Splunk® App for Data Science and Deep Learning

Use the Splunk App for Data Science and Deep Learning

Container management and scaling

The Splunk App for Data Science and Deep Learning leverages external containers to offload resource-heavy machine learning tasks from the Splunk search head. This architecture isolates potentially large workloads, and also allows for horizontal scaling, GPU acceleration, and robust environment management.

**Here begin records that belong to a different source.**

(** The three outcomes of [BeginHTTP]. *)
Inductive begin_outcome (key : string) (mk : Z -> Record_ * option Z) (h : string) (s s' : S) :
    BeginResult * option error -> Prop :=
| begin_proceed now rec :
    st_view s !! key = None -> st_view s' = <[key := mk now]> (st_view s) ->
    begin_outcome key mk h s s' (mkBeginResult (Some BeginProceed) (Some rec), None)
| begin_existing r t :
    st_view s !! key = Some (r, t) -> st_view s' = st_view s ->
    begin_outcome key mk h s s' (answer r h)
| begin_failed e :
    (st_view s' = st_view s \/
     exists now, st_view s !! key = None /\ st_view s' = <[key := mk now]> (st_view s)) ->
    begin_outcome key mk h s s' (no_begin, Some e).

Lemma BuildKey_normalized scope rawKey :
  is_ascii scope = true -> BuildKey (NormalizeScope scope) rawKey = BuildKey scope rawKey.
Proof. intros Ha. unfold BuildKey. by rewrite NormalizeScope_idem. Qed.

Lemma nowM_view (s : S) : exists s1 t, nowM s = (s1, Ok t) /\ st_view s1 = st_view s.
Proof.
  unfold nowM. pose proof (clock_frame s) as Hf. destruct (Now s) as [s1 t]. simpl in Hf. eauto.
Qed.
(** C30: Retries are bounded and end at the first success. When [handleWithRetry]
    returns nil the handler succeeded at attempt [k <= ConsumerMaxRetries] after
    [k] failures; when it returns an error, exactly [ConsumerMaxRetries + 1]
    attempts were made and all failed, whatever their errors were:
    [shouldRetryConsumer] is a placeholder that takes every error for a passing one. *)
Theorem handleWithRetry_spec s s' r :
  0 <= KafkaConfig.ConsumerMaxRetries cfg ->
  handleWithRetry cfg ctx handler msg s = (s', Returned r) ->
  match r with
  | Ok _ => exists k s1 e, 0 <= k <= KafkaConfig.ConsumerMaxRetries cfg /\
      failed 0 (Z.to_nat k) s s1 (Ok tt) e /\
      Handle handler ctx msg (pause k s1) = (s', Returned (Ok tt))
  | Err e => failed 0 (Z.to_nat (KafkaConfig.ConsumerMaxRetries cfg + 1)) s s' (Ok tt) (Err e)
  end.
Proof.
  intros Hm Hr. destruct r as [u|e]; [by apply handleWithRetry_nil in Hr|].
  by apply retry_loop_spec in Hr as [(k & s1 & _ & _ & [=] & _)|Hf].
Qed.
End Retry.

(** *** Delivery *)

(** What the theorems rely on of the broker client: [written] is the log of the
    messages the broker accepted and [committed] that of the offsets committed.
    A write that returns nil has appended its messages; committing and reading
    the clock write nothing; a message without topic is refused. *)
Class BrokerLaws (S : Type) `{KafkaWriter S} `{KafkaReader S} `{Clock S} := {
  written : S -> list kmsg;
  committed : S -> list kmsg;
  write_ok ms s s' : WriteMessages ms s = (s', Ok tt) ->
    written s' = written s ++ ms /\ committed s' = committed s;
  write_no_topic m s : k_Topic m = "" ->
    exists s' e, WriteMessages [m] s = (s', Err e) /\ written s' = written s /\
      committed s' = committed s;
  commit_written ms s : written (fst (CommitMessages ms s)) = written s;
  commit_ok ms s s' : CommitMessages ms s = (s', Ok tt) -> committed s' = committed s ++ ms;
  now_log s : written (fst (Now s)) = written s /\ committed (fst (Now s)) = committed s
}.

Section Delivery.
Context {S : Type} {KW : KafkaWriter S} {KR : KafkaReader S} {CK : Clock S} {SL : Sleeper S}.
Context {BL : BrokerLaws S}.
Context (cfg : KafkaConfig.t).

(** The dead letter of a message, with its key, headers and document. *)
Definition dead_letter (topic : string) (raw : kmsg) (reason : string) (err : error) (at_ : Z)
    (m : kmsg) : Prop :=
  exists body, m = dlq_msg topic raw reason at_ body /\
    marshal_dlq (mkDLQ (k_Topic raw) (k_Key raw) (k_Value raw) (k_Headers raw) reason (ErrorText err)
                   at_ "" 1) = Ok body.

Lemma ignore_bind_now {A} (k : Z -> M S A) s :
  ignore (let! t := nowM in k t) s = fst (k (snd (Now s)) (fst (Now s))).
Proof. unfold ignore, bindM, nowM. by destruct (Now s). Qed.

(** The publisher makes one write, of the dead letter. *)
Lemma dlq_Publish_writes topic raw reason err s j :
  year_ok (snd (Now s)) = true -> raw_message (k_Value raw) = Ok j ->
  exists m y, dead_letter topic raw reason err (snd (Now s)) m /\
    WriteMessages [m] (fst (Now s)) = (ignore (dlq_Publish topic raw reason (Some err)) s, y).
Proof.
  intros Hy Hd. unfold dlq_Publish. rewrite ignore_bind_now.
  destruct (marshal_dlq _) as [body|e] eqn:Em.
  - set (m := dlq_msg topic raw reason (snd (Now s)) body). unfold bindM, attemptM.
    destruct (WriteMessages [m] (fst (Now s))) as [s' y] eqn:Ew. exists m, y.
    split; [by exists body|]. rewrite Ew. by destruct y.
  - exfalso. unfold marshal_dlq in Em. simpl in Em. rewrite Hy, Hd in Em. done.
Qed.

Review the following guidelines to manage container lifecycles, scale concurrency, and optimize resource usage when running DSDL in Docker, Kubernetes, or OpenShift.

Overview

When you run DSDL commands such as | fit MLTKContainer ... or | apply ..., DSDL communicates with an external container platform. DSDL communicates with Docker on a single host, or a cluster orchestrated by Kubernetes or OpenShift.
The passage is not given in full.